Taxa de licenciamento no RS: veto mantém cobrança de R$ 114
Taxa de licenciamento no RS: veto do governador mantém a cobrança de R$ 114,09
O Rio Grande do Sul chegou perto de acabar com a taxa de licenciamento de veículos. O projeto passou por unanimidade na Assembleia Legislativa no dia 2 de junho, mas parou na mesa do governador: Eduardo Leite vetou a proposta no dia 6 de julho, citando um impacto de R$ 750 milhões por ano nos cofres do Estado. Agora, a palavra final volta para os deputados.
O que é a taxa de licenciamento e quanto custa no RS
Todo proprietário de veículo registrado no Rio Grande do Sul paga, uma vez por ano, uma taxa de R$ 114,09 para a emissão do Certificado de Registro e Licenciamento de Veículo, o CRLV. A cobrança é separada do IPVA e do seguro: mesmo com o imposto quitado, o licenciamento só é concluído com essa taxa paga.

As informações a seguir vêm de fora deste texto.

(** One component of a link target: the directory it leads to *)
Definition link_step (stack : list string) (part : string) : res (list string) :=
  if bool_decide (part ∈ [""; "."]) then Ok stack else
  if bool_decide (part = "..") then
    _ ← require (bool_decide (stack ≠ [])) "bundle-link-escape"; Ok (take (length stack - 1) stack)
  else Ok (stack ++ [part]).

(** The nodes as validation reads them: [NarDescriptor.kind] has the fields of
    the node's type. *)
Definition check_node (total : Z) (node : string * NarDescriptor.kind) : res Z :=
  let '(path, k) := node in
  parts ← relative path true;
  match k with
  | NarDescriptor.Regular size _ =>
      let total := total + size in
      _ ← require (bool_decide (size <= MAX_FILE_BYTES) && bool_decide (total <= MAX_TREE_BYTES)) "bundle-file-byte-bound";
      Ok total
  | NarDescriptor.Symlink target =>
      _ ← require (bool_decide (target ≠ "") && negb (startswith "/" target) && bool_decide (zlen (fsencode target) <= 4096)
                   && negb (str_mem Ascii.zero target || str_mem "010" target || str_mem "013" target || str_mem "\" target))
            "bundle-link-escape";
      _ ← forM link_step (str_split "/" target) (take (length parts - 1) parts);
      Ok total
  | NarDescriptor.Directory => Ok total
  end.

Record descriptor := Descriptor { root : string; nodes : list (string * NarDescriptor.kind) }.

Definition checked_nodes (v : value) (root : string) : res descriptor :=
  _ ← require (match v with VList l => bool_decide (1 <= zlen l <= MAX_NODES) | _ => false end) "bundle-node-bound";
  '(by_path, _) ← NarDescriptor.validate_descriptor (VDict [("schemaVersion", VInt 1); ("root", VStr root); ("nodes", v)]);
  _ ← require (match dget "" by_path with Some NarDescriptor.Directory => true | _ => false end) "bundle-directory-root";
  _ ← forM check_node by_path 0;
  Ok (Descriptor root by_path).

Definition source_url (owner repo : string) (rev : string) : string :=
  "https://github.com/" +:+ owner +:+ "/" +:+ repo +:+ "/archive/" +:+ rev +:+ ".tar.gz".

(** [f"{pin['rev']}"]: the pinned revision, which [paired_lock] has compared *)
Definition pin_of (pins : dict) (name : string) (k : string) : res value := pin ← getitem (VDict pins) name; getitem pin k.
Definition text_of (v : value) : res string := match v with VStr s => Ok s | _ => Err TypeError end.

Definition source_row (pins : dict) (row : value) (name : string) : res unit :=
  _ ← fields row ["revision"; "narHash"; "narSize"; "url"];
  owner_repo ← (match dget name REPOSITORIES with Some p => Ok p | None => Err KeyError end);
  rev ← pin_of pins name "rev"; hash ← pin_of pins name "narHash";
  rev_text ← text_of rev;
  requireM (test row "revision" (λ v, py_eq v rev) &&? test row "narHash" (λ v, py_eq v hash)
            &&? test row "narSize" (positive_upto MAX_NAR_BYTES)
            &&? test row "url" (is_text (source_url owner_repo.1 owner_repo.2 rev_text))) "bundle-source-pin".
Lemma parent_fd_Ok t root name parent leaf : parent_fd t root name = Ok (parent, leaf) → parent ++ [leaf] = root ++ NarDescriptor.parts_of name.
Proof.
  unfold parent_fd. intros (parts & Hr & (fd & Hfd & (l & Hl & [= <- <-])%bind_Ok)%bind_Ok)%bind_Ok.
  assert (parts = NarDescriptor.parts_of name) as <- by (unfold relative in Hr; ok_inv; done).
  destruct (last parts) as [l'|] eqn:E; [|done]. injection Hl as <-. apply last_Some in E as [init ->].
  rewrite length_app in Hfd. cbn in Hfd. rewrite Nat.add_sub, take_app_length in Hfd.
  assert (fd = root ++ init) as ->; [|by rewrite app_assoc].
  revert Hfd. apply (forM_inv _ (λ done fd, fd = root ++ done)); [by rewrite app_nil_r|].
  intros before x s1 s2 -> _ (m & _ & [= <-])%bind_Ok. by rewrite app_assoc.
Qed.

Lemma exact_loop_spec fuel : ∀ s remaining parts d s', 0 <= remaining →
  exact_loop fuel s remaining parts = Ok (d, s') → ∃ e, d = parts ++ e ∧ rest s = e ++ rest s' ∧ zlen e = remaining.
Proof.
  induction fuel as [|fuel IH]; intros s remaining parts d s' Hr; cbn [exact_loop]; case_bool_decide as Hz; try done.
  1,2: intros [= <- <-]; exists []; rewrite app_nil_r; (split_and!; try done; by subst).
  intros (s1 & Hc%call_rest & ([part s2] & Hrd & (u & Hp%ensure_Ok%bool_decide_eq_true & Hl)%bind_Ok)%bind_Ok)%bind_Ok.
  apply read_rest in Hrd as (Hrest & Hle & _); [|lia]. pose proof (zlen_nonneg part).
  apply IH in Hl as (e & -> & He & Hlen); [|lia]. exists (part ++ e). rewrite <-app_assoc. split_and!; [done| |].
  - rewrite <-Hc, Hrest, He. by rewrite app_assoc.
  - rewrite zlen_app. lia.
Qed.
Lemma exact_spec s n d s' : 0 <= n → exact s n = Ok (d, s') → rest s = d ++ rest s' ∧ zlen d = n.
Proof. intros Hn H1. apply exact_loop_spec in H1 as (e & -> & ? & ?); done. Qed.
(** [close_publication] *)
Definition close_publication (primary : option exn) : P unit :=
  n ← get (λ w, length (files w));
  failure ← forE (close_one (bool_decide (is_Some primary))) (reverse (seq 0 n)) None;
  match failure, primary with
  | None, _ => mret tt
  | Some _, Some _ => note CLOSE_REFUSED
  | Some (e, n), None => _ ← modify (with_notes n); _ ← note CLOSE_REFUSED; throw e
  end.

(** [__exit__]: what the close raises is a category on the exception of the
    body [r], or what is raised. *)
Definition exit_held {A} (r : res A) : P A :=
  left ← attempt_any plain;
  match r, left with
  | _, Ok _ => embed r
  | Ok _, Err e => throw e
  | Err e, Err _ => _ ← modify (with_notes [HELD_CLOSE]); throw e
  end.

(** [with HeldDirectory(...): m] *)
Definition holding {A} (m : P A) : P A := _ ← plain; r ← attempt_any m; exit_held r.

(** ** [rollback_publication] *)
Definition unlink (name : string) : P unit := act (λ s w,
  match output w !! name with
  | Some i => (Ok tt, with_output (delete name (output w)) (changed unlinked (time s) i w), [EUnlink (pred (clock w)) name i])
  | None => (Err FileNotFoundError, w, [])
  end).

Definition rollback_name (k : nat) (name : string) : P unit :=
  _ ← plain;
  named ← attempt (λ e, bool_decide (e = FileNotFoundError)) (stat Output name);
  match named with
  | None => mret tt
  | Some named =>
      f ← file_at k;
      w ← (match p_fd f with Some _ => info ← capture k; mret (Some info) | None => mret (witness f) end);
      _ ← require (bool_decide (w = Some named) && custody named) IDENTITY;
      _ ← unlink name;
      plain
  end.

Definition noting (category : string) (m : P unit) : P unit :=
  r ← attempt_any m;
  match r with Ok _ => mret tt | Err _ => note category end.

Definition rollback_file (k : nat) : P unit :=
  f ← file_at k;
  forE (λ _ name, noting ROLLBACK_REFUSED (rollback_name k name)) (sorted_set (output_names f)) tt.

(** The second [plain] is the comparison of the chain of the reopened directory. *)
Definition rollback_publication : P unit :=
  noting ROLLBACK_REFUSED (
    _ ← plain;
    holding (
      _ ← plain;
      n ← get (λ w, length (files w));
      forE (λ _ k, rollback_file k) (reverse (seq 0 n)) tt)).

(** ** [reconstruct_retained] from the opening of the output *)
(** [pack], after all that precedes it in the private tree: one call *)
Definition packing : P unit := act (λ _ w,
  (Ok tt, with_inodes (<[0%nat := Snap (Own 0) (mode packed) (uid packed) (nlink packed) (nbytes packed) (stamp packed)]> (inodes w))
            (with_publication {[ "bundle" := Own 0 ]} w), [])).

(** [os.open("bundle", ..., dir_fd=publication.fd)] *)
Definition open_bundle : P inode := act (λ _ w, (match publication w !! "bundle" with Some i => Ok i | None => Err FileNotFoundError end, w, [])).

(** [os.open(".pending-receipt", O_CREAT | O_EXCL, 0o600)] by the [k]-th file *)
Definition create (k : nat) (name : string) : P inode := act (λ s w,
  match output w !! name with
  | Some _ => (Err (Errno 17), w, [])
  | None => (Ok (Own k), with_inodes (<[k := Snap (Own k) 33152 getuid 1 0 (time s)]> (inodes w)) (with_output (<[name := Own k]> (output w)) w),
             [ELink name (Own k)])
  end).

(** [os.write] of [count] bytes *)
Definition written (count : Z) (s : slot) : Z := Z.max 0 (Z.min (amount s) count).
Definition write (i : inode) (count : Z) : P Z := act (λ s w,
  (Ok (written count s), changed (λ p, Snap (ino p) (mode p) (uid p) (nlink p) (nbytes p + written count s) (stamp p)) (time s) i w, [])).

Fixpoint write_all (fuel : nat) (i : inode) (remaining : Z) : P unit :=
  if bool_decide (remaining <= 0) then mret tt else
  match fuel with
  | O => throw NoFuel
  | S fuel =>
      _ ← plain;
      a ← write i (Z.min 65536 remaining);
      _ ← require (bool_decide (0 < a)) (ValueError "bundle-short-write");
      write_all fuel i (remaining - a)
  end.

(** [remove_owned]: what the publication directory still holds goes with the tree *)
Definition remove_tree : P unit := act (λ s w, (Ok tt, with_publication ∅ (dropped (time s) (publication w !! "bundle") w), [])).

Definition remove_private (created worker : bool) : P unit :=
  _ ← plain; _ ← plain;
  _ ← require created (ValueError "bundle-private-root-unqualified");
  _ ← plain;
  _ ← (if worker then _ ← plain; _ ← remove_tree; plain else mret tt);
  _ ← plain; _ ← plain; _ ← plain; plain.

(** The directory is made, entered with [worker] and removed again.  What the
    removal raises is a category on the exception of the body, or the refusal
    of the phase. *)
Definition private_tree {A} (m : P A) : P A :=
  _ ← plain;
  holding (
    _ ← plain; _ ← plain;
    created ← attempt_any (_ ← plain; plain);
    worker ← attempt_any (_ ← embed created; plain);
    r ← attempt_any (_ ← embed worker; _ ← plain; m);
    removed ← attempt_any (remove_private (is_ok created) (is_ok worker));
    closed ← attempt_any (if is_ok worker then plain else mret tt);
    match r with
    | Ok _ => if is_ok removed && is_ok closed then embed r else throw (ValueError OWNED_CLEANUP)
    | Err e => _ ← (if is_ok removed && is_ok closed then mret tt else modify (with_notes [OWNED_CLEANUP])); throw e
    end).

Definition S_IMODE (mode : Z) : Z := Z.land mode 4095.
Definition PENDING : exn := ValueError "reconstruction-pending-changed".

(** The bundle leaves the private tree under a pending name. *)
Definition publish_pending : P (nat * snap) :=
  _ ← plain; _ ← plain;
  k ← new_file "bundle" false;
  fd ← open_bundle;
  _ ← set_fd k (Some fd);
  pending_facts ← inspect k Publication;
  _ ← require (bool_decide (S_IMODE (mode pending_facts) = 292) && bool_decide (nbytes pending_facts = bundleBytes)) PENDING;
  _ ← promote k Publication Output ".pending-bundle";
  pending_facts ← inspect k Output;
  _ ← plain;
  mret (k, pending_facts).

Definition in_tree : P (nat * snap) :=
  _ ← packing;
  _ ← plain; _ ← plain; _ ← plain;
  facts ← holding publish_pending;
  _ ← plain; _ ← plain;
  mret facts.

(** After the private tree is gone: the bundle and the receipt get their names. *)
Definition publish_final (owned_bundle : nat) (pending_facts : snap) : P unit :=
  _ ← plain; _ ← plain; _ ← plain;
  facts ← inspect owned_bundle Output;
  _ ← require (bool_decide (pending_facts = facts)) PENDING;
  _ ← promote owned_bundle Output Output "bundle";
  k ← new_file ".pending-receipt" true;
  fd ← create k ".pending-receipt";
  _ ← set_fd k (Some fd);
  _ ← inspect k Output;
  _ ← write_all (Z.to_nat payload) fd payload;
  _ ← touch (λ _ s, Snap (ino s) 33060 (uid s) (nlink s) (nbytes s) (stamp s)) fd;
  _ ← plain; _ ← plain;
  _ ← inspect k Output;
  _ ← promote k Output Output "receipt.json";
  _ ← plain; _ ← plain;
  plain.

Definition publish : P unit :=
  _ ← modify with_chain;
  _ ← plain;
  empty ← act (λ _ w, (Ok (bool_decide (output w = ∅)), w, []));
  _ ← require empty (ValueError "reconstruction-output-scope");
  _ ← plain;
  r ← attempt_any ('(k, facts) ← private_tree in_tree; publish_final k facts);
  _ ← close_publication (error_of r);
  embed r.

Definition reconstruct : P unit :=
  r ← attempt_any (_ ← holding publish; plain);
  match r with
  | Ok _ => mret tt
  | Err e =>
      c ← get chain_witness;
      _ ← (if (c : bool) then rollback_publication else mret tt);
      throw e
  end.
(** C4, as the code has it.  Whatever order the map yields its entries in:
    an entry created more than 24 hours before [now] is not inserted (a
    session found under its key after [Import] was there before); an entry
    that is not older and whose ticket and state decode is written to the
    cache with its CreatedAt, and is still there when [Import] returns
    provided the cache then holds at most 32 sessions. *)
Theorem Import_age_filter `{transport.TLSLibrary}
    (c : transport.PersistableSessionCache)
    (m : gmap string transport.TLSSessionState)
    (entries : list (string * transport.TLSSessionState)) (now : Z) :
  entries ≡ₚ map_to_list m →
  let loaded := transport.importSessions now entries c in
  let c' := transport.ImportInOrder c entries now in
  (∀ key s x,
     m !! key = Some s →
     transport.TLSSessionMaxAge < now - transport.tsCreatedAt s →
     transport.sessions c' !! key = Some x → transport.sessions c !! key = Some x)
  ∧ (∀ key s cs,
       m !! key = Some s →
       now - transport.tsCreatedAt s ≤ transport.TLSSessionMaxAge →
       transport.decodeSession s = Some cs →
       let inserted := {| transport.state := Some cs;
                          transport.createdAt := transport.tsCreatedAt s |} in
       transport.sessions loaded !! key = Some inserted
       ∧ ((size (transport.sessions loaded) ≤ transport.TLSSessionCacheMaxSize)%nat →
          transport.sessions c' !! key = Some inserted)).
Proof.
  intros Hperm loaded c'.
  assert (Hnd : NoDup entries.*1).
  { rewrite Hperm. apply NoDup_fst_map_to_list. }
  assert (Hin : ∀ key s, m !! key = Some s → (key, s) ∈ entries).
  { intros key s Hs. rewrite Hperm. by apply elem_of_map_to_list. }
  split.
  - intros key s x Hs Hold Hx.
    eapply lookup_weaken in Hx; [| apply enforceMaxSize_subseteq].
    fold loaded in Hx. subst loaded.
    rewrite (importSessions_present now entries c key s) in Hx by auto.
    unfold transport.importEntry in Hx.
    apply Z.ltb_lt in Hold. by rewrite Hold in Hx.
  - intros key s cs Hs Hyoung Hdec inserted.
    assert (Hl : transport.sessions loaded !! key = Some inserted).
    { subst loaded. rewrite (importSessions_present now entries c key s) by auto.
      unfold transport.importEntry.
      apply Z.ltb_ge in Hyoung. rewrite Hyoung, Hdec. simpl.
      by rewrite lookup_insert_eq. }
    split; [done |]. intros Hsize. subst c'. unfold transport.ImportInOrder.
    fold loaded. by rewrite enforceMaxSize_within.
Qed.

Lemma Import_age_filter_witness :
  let c := transport.NewPersistableSessionCache (H := loopback) in
  let m := sampleSnapshot 2 in
  let now := 5 in
  let loaded := transport.importSessions now (map_to_list m) c in
  let c' := transport.ImportInOrder c (map_to_list m) now in
  (∀ key s x,
     m !! key = Some s →
     transport.TLSSessionMaxAge < now - transport.tsCreatedAt s →
     transport.sessions c' !! key = Some x → transport.sessions c !! key = Some x)
  ∧ (∀ key s cs,
       m !! key = Some s →
       now - transport.tsCreatedAt s ≤ transport.TLSSessionMaxAge →
       transport.decodeSession s = Some cs →
       let inserted := {| transport.state := Some cs;
                          transport.createdAt := transport.tsCreatedAt s |} in
       transport.sessions loaded !! key = Some inserted
       ∧ ((size (transport.sessions loaded) ≤ transport.TLSSessionCacheMaxSize)%nat →
          transport.sessions c' !! key = Some inserted)).
Proof.
  apply (Import_age_filter (H := loopback)). reflexivity.
Defined.

(** C4, as stated, fails: of 33 sessions that are one nanosecond old and all
    decode, imported into the empty cache, only 32 are in the cache when
    [Import] returns. *)
Lemma Import_drops_young_session_over_capacity :
  size (sampleSnapshot 33) = 33%nat
  ∧ map_Forall (λ _ s, 1 - transport.tsCreatedAt s ≤ transport.TLSSessionMaxAge
                       ∧ is_Some (transport.decodeSession (H := loopback) s))
      (sampleSnapshot 33)
  ∧ transport.Count
      (transport.Import (transport.NewPersistableSessionCache (H := loopback))
         (sampleSnapshot 33) 1) = 32%nat.
Proof.
  split; [by vm_compute |]. split; [| by vm_compute].
  intros key s Hs. unfold sampleSnapshot in Hs.
  apply elem_of_list_to_map_2 in Hs. apply list_elem_of_fmap in Hs as (i & [= -> ->] & _).
  split; [by vm_compute | by eexists].
Qed.

(** C5 at its failing input.  From the empty cache: the same one-session
    snapshot is imported twice, then 33 new keys are put.  [Import] has
    appended the key to [accessOrder] both times, so the second eviction of
    [Put] removes a name that no longer has a session, and the cache ends
    with 33 sessions. *)
Lemma Count_exceeds_max_after_reimport :
  let snapshot := sampleSnapshot 1 in
  let c0 := transport.NewPersistableSessionCache (H := loopback) in
  let c1 := transport.Import c0 snapshot 1 in
  let c2 := transport.Import c1 snapshot 2 in
  let c3 := fold_left (λ c i, transport.Put c 3 (sessionKey i) (Some sampleClientSession))
              (seq 1 33) c2 in
  transport.accessOrder c2 = [sessionKey 0; sessionKey 0]
  ∧ transport.Count c2 = 1%nat
  ∧ transport.Count c3 = 33%nat.
Proof. by vm_compute. Qed.

(** C3 at its failing input.  A cookie set with [SetSimple] is global: it is
    not host-only and [Get] returns it for [example.com].  After [Export] and
    [Import] into an empty jar the same cookie is host-only under the empty
    domain, and [Get] no longer returns it.  And a second [Import] of the
    same TLS snapshot is not a no-op: the cache's access order grows. *)
Lemma export_import_loses_global_cookie :
  let j := session.SetSimple ∅ 7 "sid" "abc" in
  let j' := session.Import ∅ (session.Export j 8) 9 in
  let key := session.cookieKey "/" "sid" in
  let c1 := transport.Import (transport.NewPersistableSessionCache (H := loopback))
              (sampleSnapshot 1) 1 in
  let c2 := transport.Import c1 (sampleSnapshot 1) 1 in
  session.HostOnly <$> jar_lookup j "" key = Some false
  ∧ session.HostOnly <$> jar_lookup j' "" key = Some true
  ∧ session.Value <$> session.Get j 10 "example.com" "/" false = ["abc"]
  ∧ session.Get j' 10 "example.com" "/" false = []
  ∧ transport.accessOrder c1 = [sessionKey 0]
  ∧ transport.accessOrder c2 = [sessionKey 0; sessionKey 0].
Proof. by vm_compute. Qed.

O detalhe que alimenta a polêmica é a origem da cobrança. A taxa foi criada para custear a impressão e o envio do documento em papel ao endereço do proprietário. Desde 2019, porém, o CRLV é totalmente digital: o documento fica disponível no aplicativo Carteira Digital de Trânsito e pode ser apresentado direto na tela do celular.
Por que a Assembleia aprovou o fim da taxa de licenciamento
O projeto é de autoria do deputado estadual Rodrigo Lorenzoni, do PP. Para o parlamentar, a taxa perdeu a razão de existir quando o Estado parou de imprimir e enviar o documento. O custo que ela cobria simplesmente não existe mais.
O argumento convenceu o plenário inteiro. No dia 2 de junho, a proposta foi aprovada por unanimidade na Assembleia Legislativa, como registrou o [Jornal Noroeste](https://jornalnoroeste.com.br/noticia/transito/assembleia-aprova-fim-da-taxa-de-licenciamento-para-veiculos-no-rio-grande-do-sul).
Por que o governador vetou o projeto
O veto veio um mês depois, anunciado em vídeo nas redes sociais. A justificativa de Eduardo Leite é financeira: a extinção da taxa retiraria cerca de R$ 750 milhões por ano dos cofres públicos, segundo noticiou o [Jornal O Sul](https://www.osul.com.br/governador-eduardo-leite-veta-o-fim-da-taxa-de-licenciamento-de-veiculos-no-rio-grande-do-sul/).
De acordo com o governo, esses recursos financiam os serviços do Detran gaúcho e investimentos em segurança pública, como a compra de viaturas e de novas tecnologias. Na visão do Piratini, abrir mão da receita comprometeria a operação desses serviços.
O que acontece agora: 30 dias para a Assembleia decidir
Com o veto, o projeto retorna à Assembleia Legislativa. Os deputados têm 30 dias para analisar a decisão do governador e escolher entre dois caminhos: manter o veto, o que encerra o assunto e preserva a cobrança, ou derrubar o veto, o que extingue a taxa de licenciamento no estado.
Existe ainda um mecanismo de pressão no regimento: se o prazo de 30 dias passar sem votação, o veto tranca a pauta do plenário, e nenhuma outra matéria avança até que ele seja apreciado.
Um elemento deixa o desfecho genuinamente em aberto. Os mesmos deputados que aprovaram o projeto sem nenhum voto contrário são os que vão decidir o destino do veto. Unanimidade na aprovação, porém, não garante unanimidade na derrubada: vetos costumam reorganizar as bancadas governistas.
O que muda para quem tem veículo no RS
Por enquanto, nada. A taxa de R$ 114,09 continua valendo e o licenciamento anual de 2026 segue obrigatório. Quem circula com o documento vencido está sujeito a multa e à remoção do veículo, como em qualquer outro ano.
Para quem está comprando ou vendendo um usado, o momento pede atenção redobrada ao licenciamento na transferência: a quitação da taxa faz parte da regularização do veículo, e débitos pendentes viram problema do novo dono se não forem conferidos antes do negócio.
Conclusão
A disputa entre Assembleia e governo coloca frente a frente dois números: os R$ 114,09 que saem do bolso de cada proprietário por um documento que não existe mais em papel, e os R$ 750 milhões anuais que o Estado afirma precisar para manter Detran e segurança pública. O desfecho sai em até 30 dias, e o Sul Revendas acompanha a votação.
Enquanto a taxa segue valendo, o custo total do veículo continua fazendo diferença na hora de escolher.